XML is very verbose. Whenever I do it, I roll my own. Here's an example of a 3 node directed acyclic graph. It's pretty compact and does everything I need it to do:
0: foo
1: bar
2: bat
----
0 1
0 2
1 2
Adjacency lists and adjacency matrices are the two common ways of representing graphs in memory. The first decision you need to make when deciding between these two is what you want to optimize for. Adjacency lists are very fast if you need to, for example, get the list of a vertex's neighbors. On the other hand, if you are doing a lot of testing for edge existence or have a graph representation of a markov chain, then you'd probably favor an adjacency matrix.
The next question you need to consider is how much you need to fit into memory. In most cases, where the number of edges in the graph is much much smaller than the total number of possible edges, an adjacency list is going to be more efficient, since you only need to store the edges that actually exist. A happy medium is to represent the adjacency matrix in compressed sparse row format in which you keep a vector of the non-zero entries from top left to bottom right, a corresponding vector indicating which columns the non-zero entries can be found in, and a third vector indicating the start of each row in the column-entry vector.
[[0.0, 0.0, 0.3, 0.1]
[0.1, 0.0, 0.0, 0.0]
[0.0, 0.0, 0.0, 0.0]
[0.5, 0.2, 0.0, 0.3]]
can be represented as:
vals: [0.3, 0.1, 0.1, 0.5, 0.2, 0.3]
cols: [2, 3, 0, 0, 1, 4]
rows: [0, 2, null, 4]
Compressed sparse row is effectively an adjacency list (the column indices function the same way), but the format lends itself a bit more cleanly to matrix operations.

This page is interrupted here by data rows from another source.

(** X7: update and delete answer alike for a logged-in user, on a store
    within its schema and with a method the route takes.  When no post has
    the id: 404 with the message naming the id if the id fits SQLite's 64
    bits, and 500 otherwise, for the [OverflowError] that [get_post] lets
    out.  When a post has the id and another user is its author: 403.  In
    each case the request changes nothing, whatever its method and form
    are. *)
Theorem post_guard_blocks (e : App.endpoint) (id : Z) (u : user_row)
    (st : state) :
  e = App.ep_update id ∨ e = App.ep_delete id →
  method (request st) ∈ App.methods e →
  schema_ok (committed st) →
  App.resolve_current_user st = Some u →
  ((∀ p, p ∈ post (committed st) → post_id p ≠ id) →
   wsgi_app e st
   = (if decide (sqlite_integer id) then
        Error 404 (Some ("Post id " +:+ pretty id +:+ " doesn't exist."))
      else Error 500 None,
      App.request_context st)) ∧
  (∀ p, p ∈ post (committed st) → post_id p = id →
        author_id p ≠ user_id u →
        wsgi_app e st = (Error 403 None, App.request_context st)).
Proof.
  intros He Hm Hok Hu. rewrite to_view by done. rewrite Hu.
  set (stv := with_g_user _ _). split.
  - intros Hno.
    pose proof (get_post_absent id true stv Hno) as Hgp.
    destruct He as [-> | ->]; cbn [App.view_function].
    + rewrite update_eq, Hgp. by case_decide.
    + rewrite delete_eq, Hgp. by case_decide.
  - intros p Hp Hid Hne.
    assert (Hgp : Blog.get_post id true stv
                  = (Raise (HTTPException 403 None), stv)).
    { rewrite get_post_eq. simpl. subst id.
      rewrite decide_True by (by apply bindable_post_id_elem).
      destruct (author_fk _ Hok p Hp) as (a & Ha & Haid).
      rewrite (select_post_by_id_Some _ p a) by done. simpl.
      by rewrite bool_decide_true. }
    destruct He as [-> | ->]; cbn [App.view_function].
    + by rewrite update_eq, Hgp.
    + by rewrite delete_eq, Hgp.
Qed.

(** X8: a delete request that succeeded (it was answered with the redirect
    to the index) left the user table as it was and removed from the post
    table the rows with that id and no other, the rest keeping their
    order; session and flash queue are untouched, and looking the id up
    afterwards finds nothing. *)
Theorem delete_removes_post (id : Z) (st st' : state) :
  wsgi_app (App.ep_delete id) st = (Redirect 302 "/", st') →
  user (committed st') = user (committed st) ∧
  post (committed st') = filter (λ p, post_id p ≠ id) (post (committed st)) ∧
  session st' = session st ∧
  flashes st' = flashes st ∧
  select_post_by_id id (committed st') = None.
Proof.
  intros H.
  destruct (dispatch (App.ep_delete id) st) as [E|(_ & _ & E)];
    rewrite E in H; [by case_decide; simplify_eq|clear E].
  cbn [App.view_function] in H.
  rewrite delete_eq in H. set (stv := with_g_user _ _) in H.
  destruct (g_user stv); [|by simplify_eq/=].
  destruct (Blog.get_post id true stv) as [[v|ex] st1];
    [|destruct ex; by simplify_eq/=].
  simplify_eq/=. repeat split; try done.
  apply select_post_by_id_None. simpl.
  by intros p [Hne _]%list_elem_of_filter.
Qed.
(** C4: the constant a constructed filter multiplies by in its last
    step is 1 for the highpass family and
    sqrt ((f_hi - f_lo) / (sampling_rate / 2)) for the bandpass family. *)
Theorem filter_norm_value (a : FilterSpec R) (self : t R) :
  init butter tukey a = Ok self →
  (lower (filter_type a) = "highpass" → filter_norm self = of_int 1) ∧
  (lower (filter_type a) = "bandpass" →
     ∃ hi, f_hi a = Some hi ∧
       filter_norm self
       = fsqrt (fdiv (fsub hi (f_lo a))
                     (fdiv (of_int (sampling_rate a)) (of_int 2)))).
Proof.
  intros Hinit. split; intros Hft.
  - by destruct (init_highpass _ _ Hft Hinit) as (sos & _ & ->).
  - destruct (init_bandpass _ _ Hft Hinit) as (hi & sos & Hhi & _ & ->).
    eauto.
Qed.

Context `{Ordered R}.


End WithArith.

(** The notebook's bandpass configuration normalizes by
    sqrt (975 / 1024) in binary64. *)
Example config_filter_norm :
  filter_norm <$> init Float64.one_section_design Float64.boxcar
                    Float64.config_filter
  = Ok 0.97578093724974968%float.
Proof. vm_compute. reflexivity. Qed.

Lemma filt_four_steps_highpass :
  filt Float64.highpass_instance Float64.three_channel_batch
  = Ok (four_steps Float64.boxcar Float64.highpass_filter Float64.highpass_instance
          Float64.three_channel_batch).
Proof.
  apply (filt_four_steps Float64.one_section_design Float64.boxcar
           Float64.highpass_filter Float64.highpass_instance Float64.three_channel_batch).
  - reflexivity.
  - cbn. repeat constructor.
  - exact I.
Defined.

Lemma filter_norm_value_config :
  ∃ hi, f_hi Float64.config_filter = Some hi ∧
    filter_norm
      {| self_scaling := scaling Float64.config_filter;
         filter_window := ArrayWindow (Float64.boxcar 4096 0.1%float);
         filter_norm := 0.97578093724974968%float;
         filter := filter Float64.highpass_instance |}
    = fsqrt (fdiv (fsub hi (f_lo Float64.config_filter))
               (fdiv (of_int (sampling_rate Float64.config_filter))
                     (of_int 2))).
Proof.
  apply (filter_norm_value Float64.one_section_design Float64.boxcar
           Float64.config_filter).
  - vm_compute. reflexivity.
  - reflexivity.
Defined.


End SignalFilterFacts.

(** ** Fold assignment *)

Module KFoldFacts.
Import KFold.
Local Open Scope nat_scope.

Lemma sum_fold_sizes n k : 0 < k → sum_list (fold_sizes n k) = n.
Proof.
  intros Hk. unfold fold_sizes.
  rewrite sum_list_with_app, !sum_list_replicate.
  pose proof (Nat.mod_upper_bound n k ltac:(lia)) as Hlt.
  pose proof (Nat.div_mod_eq n k) as Hdm. nia.
Qed.

Lemma length_fold_sizes n k : 0 < k → length (fold_sizes n k) = k.
Proof.
  intros Hk. unfold fold_sizes. rewrite length_app, !length_replicate.
  pose proof (Nat.mod_upper_bound n k ltac:(lia)). lia.
Qed.

Lemma length_slices sizes l : length (slices sizes l) = length sizes.
Proof. revert l. induction sizes as [|s sizes IH]; intros l; cbn; auto. Qed.

Lemma concat_slices sizes l : concat (slices sizes l) = take (sum_list sizes) l.
Proof.
  revert l. induction sizes as [|s sizes IH]; intros l; cbn; [by rewrite take_0|].
  rewrite IH. apply take_take_drop.
Qed.

Lemma concat_Permutation (ls ks : list (list nat)) :
  Forall2 (≡ₚ) ls ks → concat ls ≡ₚ concat ks.
Proof. induction 1 as [|l k ls ks Hlk _ IH]; cbn; [done|]. by rewrite Hlk, IH. Qed.

Lemma NoDup_concat_each (ls : list (list nat)) c :
  NoDup (concat ls) → c ∈ ls → NoDup c.
Proof.
  induction ls as [|l ls IH]; cbn; [by intros _ ?%elem_of_nil|].
  rewrite NoDup_app. intros (Hl & _ & Hls) [->|Hin]%elem_of_cons; auto.
Qed.

Lemma elem_of_concat_each (ls : list (list nat)) c i :
  c ∈ ls → i ∈ c → i ∈ concat ls.
Proof.
  induction ls as [|l ls IH]; cbn; [by intros ?%elem_of_nil|].
  rewrite elem_of_app. intros [->|Hin]%elem_of_cons; auto.
Qed.

(** Masking [arange n] with a duplicate-free set of indices below [n]
    keeps exactly that set. *)
Lemma mask_Permutation n (c : list nat) :
  NoDup c → (∀ i, i ∈ c → i < n) →
  filter (λ i, i ∈ c) (seq 0 n) ≡ₚ c.
Proof.
  intros Hnd Hlt. apply NoDup_Permutation; [|done|].
  - apply NoDup_filter, NoDup_seq.
  - intros i. rewrite list_elem_of_filter, elem_of_seq.
    split; [tauto|]. intros Hi. specialize (Hlt i Hi). split; [done|lia].
Qed.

One example you might be familiar is Java serialization. This effectively serializes by graph, with each object instance being a node, and each reference being an edge. The algorithm used is recursive, but skipping duplicates. So the pseudo code would be:
serialize(x):
done - a set of serialized objects
if(serialized(x, done)) then return
otherwise:
record properties of x
record x as serialized in done
for each neighbour/child of x: serialize(child)
Another way of course is as a list of nodes and edges, which can be done as XML, or in any other preferred serialization format, or as an adjacency matrix.
On a less academic, more practical note, in CubicTest we use Xstream (Java) to serialize tests to and from xml. Xstream handles graph-structured object relations, so you might learn a thing or two from looking at it's source and the resulting xml. You're right about the ugly part though, the generated xml files don't look pretty.